Try it
Give back every line of the material below that has the string "moved".

[Input data Boundary: Start]

(** C26: a Console thread runs one turn at a time and never stalls.  In every
    store that the calls of the catalog lead to from one without turns, two
    turns do not hold one thread and do not share a run; a turn waits exactly
    while it has no run, and then another turn holds its thread.  Whatever the
    other calls do to the receipts, the runs and the threads that the turns
    share cannot break this. *)
Theorem console_thread_is_served float other_form st st' :
  cs_turns st = ∅ → rtc (console_step float other_form) st st' →
  (∀ thread id1 t1 id2 t2, cs_turns st' !! id1 = Some t1 → cs_turns st' !! id2 = Some t2 →
     (owns_thread thread t1 = true ∧ owns_thread thread t2 = true ∨ tn_run_id t1 = tn_run_id t2 ∧ tn_run_id t1 ≠ None) →
     id1 = id2) ∧
  (∀ id t, cs_turns st' !! id = Some t →
     match tn_run_id t with
     | None => tn_state t = "queued"%string ∧
               ∃ id' t', cs_turns st' !! id' = Some t' ∧ owns_thread (tn_thread_id t) t' = true
     | Some _ => tn_state t ∈ OWNER_STATES ++ TERMINAL_STATES
     end).
Proof.
  intros E Hr. pose proof (console_steps_ok _ _ _ _ Hr (no_turns_ok _ E)) as Hok. split.
  - intros thread id1 t1 id2 t2 H1 H2 [[O1 O2]|[Er Hn]]; [by eapply (ok_one _ _ Hok)|].
    destruct (tn_run_id t1) as [r|] eqn:R1; [|done]. by eapply (ok_own_run _ _ Hok).
  - intros id t Ht. destruct (tn_run_id t) as [r|] eqn:R.
    + pose proof (ok_state _ _ Hok _ _ Ht) as [Hq|?]%elem_of_cons; [|done].
      apply (ok_waiting _ _ Hok _ _ Ht) in Hq. congruence.
    + assert (tn_state t = "queued"%string) as Hq by by apply (ok_waiting _ _ Hok _ _ Ht).
      split; [done|]. by apply (ok_served _ _ Hok id).
Qed.

(** ** The end of a turn *)

Lemma dto_fields float id t message client_request_id config d :
  console_turn_dto float (id, t) message client_request_id config = Ok d →
  assoc "turn_id" d = VStr id ∧ assoc "run_id" d = opt_str (tn_run_id t) ∧ assoc "message" d = opt_str message ∧
  assoc "session_id" d = VStr (tn_session_id t) ∧ assoc "thread_id" d = VStr (tn_thread_id t) ∧
  assoc "provider" d = VStr (tn_provider t) ∧ assoc "device_id" d = VStr (tn_device_id t) ∧
  assoc "state" d = VStr (tn_state t).
Proof. unfold console_turn_dto. by intros (c & _ & [= <-])%bind_ok. Qed.

Lemma start_turn_turns id run_id alias now t st st' :
  start_turn id run_id alias now t st = Ok st' →
  cs_turns st' = <[id := started run_id alias now t]> (cs_turns st) ∧
  cs_receipts st' = alter (dispatched run_id now) (tn_receipt_id t) (cs_receipts st) ∧
  cs_runs st' = <[run_id := started_run t now]> (cs_runs st) ∧ run_unused run_id st = true ∧
  cs_threads st' = cs_threads st.
Proof. unfold start_turn. intros ([] & Hg & [= <-])%bind_ok. by apply guard_ok, andb_true_iff in Hg as [Hr _]. Qed.

Lemma start_next_cases float st thread_id run_id now next st' :
  start_next float st thread_id run_id now = Ok (next, st') →
  next = None ∧ st' = st ∧ (∀ id t, cs_turns st !! id = Some t → waits_in thread_id t = false) ∨
  ∃ id t d, is_first (waits_in thread_id) (cs_turns st) id t ∧
    start_turn id run_id (resume_alias st (tn_thread_id t) (tn_provider t)) now t st = Ok st' ∧
    full_dto float st' (id, started run_id (resume_alias st (tn_thread_id t) (tn_provider t)) now t) = Ok d ∧ next = Some d.
Proof.
  unfold start_next. destruct (first_turn _ _) as [[id t]|] eqn:E.
  - intros (st1 & Hs & H)%bind_ok. apply bind_ok in H as (d & Hd & [= <- <-]). right. exists id, t, d.
    apply first_turn_some in E. split; [done|]. split; [done|]. split; [|done].
    apply start_turn_turns in Hs as (Ht & _). rewrite Ht, lookup_insert_eq in Hd. exact Hd.
  - intros [= <- <-]. left. split; [done|]. split; [done|]. by apply first_turn_none.
Qed.

(** Rewriting a row that is not selected, before or after. *)
Lemma is_first_insert P (turns : turn_table) id t t' id' t0 :
  turns !! id = Some t → P t = false → P t' = false →
  is_first P (<[id := t']> turns) id' t0 → is_first P turns id' t0.
Proof.
  intros Ht HP HP' (H0 & HP0 & Hmin). apply lookup_insert_Some in H0 as [[_ <-]|[Hne H0]]; [congruence|].
  split; [done|]. split; [done|]. intros id1 t1 H1 HP1. apply (Hmin id1 t1); [|done].
  rewrite lookup_insert_ne; [done|]. congruence.
Qed.

Lemma waits_insert th (turns : turn_table) id t t' :
  turns !! id = Some t → waits_in th t = false →
  (∀ id0 t0, <[id := t']> turns !! id0 = Some t0 → waits_in th t0 = false) →
  ∀ id0 t0, turns !! id0 = Some t0 → waits_in th t0 = false.
Proof.
  intros Ht Hw H id0 t0 H0. destruct (decide (id0 = id)) as [->|Hne]; [congruence|].
  apply (H id0). by rewrite lookup_insert_ne.
Qed.

Lemma not_waiting th t : tn_state t ≠ "queued"%string → waits_in th t = false.
Proof. intros H. apply not_true_iff_false. rewrite waits_in_spec. by intros [_ ?]. Qed.

(** The end of a turn, from an update that was applied. *)
Lemma ended_turn_cases float st u run_id d next seq st' :
  turns_ok None st → up_state u ∈ TERMINAL_STATES → update_console_turn float st u run_id = Ok (TurnApplied d next seq, st') →
  ∃ id t receipt,
    updated_turn st u = Some (id, t, receipt) ∧ tn_state t ∈ OWNER_STATES ∧ tn_run_id t = Some (up_run_id u) ∧
    let moved := moved_to (up_state u) (up_error u) (up_updated_at u) t in
    let ended := alter (ended_run (default (up_state u) (up_error_code u ≫= or_none)) (up_updated_at u)) (up_run_id u)
                   (cs_runs st) in
    let receipts := <[tn_receipt_id t := reported_receipt u receipt]> (cs_receipts st) in
    brief_dto float (id, moved) (reported_receipt u receipt) = Ok d ∧ seq = console_seq st' ∧
    cs_threads st' = cs_threads st ∧
    (next = None ∧ cs_turns st' = <[id := moved]> (cs_turns st) ∧ cs_runs st' = ended ∧ cs_receipts st' = receipts ∧
       (∀ id' t', cs_turns st !! id' = Some t' → waits_in (tn_thread_id t) t' = false) ∨
     ∃ id' t' d', is_first (waits_in (tn_thread_id t)) (cs_turns st) id' t' ∧ id' ≠ id ∧ next = Some d' ∧
       let t'' := started run_id (resume_alias st (tn_thread_id t') (tn_provider t')) (up_updated_at u) t' in
       cs_turns st' = <[id' := t'']> (<[id := moved]> (cs_turns st)) ∧
       cs_runs st' = <[run_id := started_run t' (up_updated_at u)]> ended ∧ cs_runs st !! run_id = None ∧
       run_id ≠ up_run_id u ∧
       cs_receipts st' = alter (dispatched run_id (up_updated_at u)) (tn_receipt_id t') receipts ∧
       full_dto float st' (id', t'') = Ok d').
Proof.
  intros Hok Hs H. apply update_applied in H as (id & t & receipt & st2 & Hu & _ & Hnt & He & Hd & Hseq & ->).
  destruct (updated_turn_owns _ _ _ _ _ Hok Hu Hnt) as [Ho Hrun].
  apply str_in_spec in Hs as Hb. rewrite Hb in He. exists id, t, receipt. do 3 (split; [done|]). cbn zeta.
  split; [done|]. split; [done|]. pose proof (updated_turn_spec _ _ _ _ _ Hu) as (Ht & _).
  assert (waits_in (tn_thread_id t) t = false) as Hw by by apply not_waiting, owner_not_queued.
  set (moved := moved_to _ _ _ t) in *.
  assert (waits_in (tn_thread_id t) moved = false) as Hw' by by apply not_waiting, terminal_not_queued.
  unfold end_turn in He. apply start_next_cases in He as [(-> & -> & Hn)|(id' & t' & d' & Hf & Hst & Hd' & ->)].
  - split; [done|]. left. do 4 (split; [done|]). exact (waits_insert _ _ _ _ moved Ht Hw Hn).
  - apply (is_first_insert _ _ _ _ _ _ _ Ht Hw Hw') in Hf.
    assert (id' ≠ id) as Hne by (destruct Hf as (Hf & Hq & _); congruence).
    apply start_turn_turns in Hst as (Et & Er & En & [Hnone Hused]%run_unused_spec & Eth). split; [exact Eth|]. right.
    exists id', t', d'. do 3 (split; [done|]). split; [exact Et|]. split; [exact En|]. split; [|split; [|split]].
    + exact (proj1 (lookup_alter_None _ _ _ _) Hnone).
    + intros ->. apply (Hused id moved); [apply lookup_insert_eq|exact Hrun].
    + exact Er.
    + exact Hd'.
Qed.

[Input data Boundary: End]

Exercise solution
    let moved := moved_to (up_state u) (up_error u) (up_updated_at u) t in
    brief_dto float (id, moved) (reported_receipt u receipt) = Ok d ∧ seq = console_seq st' ∧
    (next = None ∧ cs_turns st' = <[id := moved]> (cs_turns st) ∧ cs_runs st' = ended ∧ cs_receipts st' = receipts ∧
       cs_turns st' = <[id' := t'']> (<[id := moved]> (cs_turns st)) ∧
  set (moved := moved_to _ _ _ t) in *.
  assert (waits_in (tn_thread_id t) moved = false) as Hw' by by apply not_waiting, terminal_not_queued.
  - split; [done|]. left. do 4 (split; [done|]). exact (waits_insert _ _ _ _ moved Ht Hw Hn).
    + intros ->. apply (Hused id moved); [apply lookup_insert_eq|exact Hrun].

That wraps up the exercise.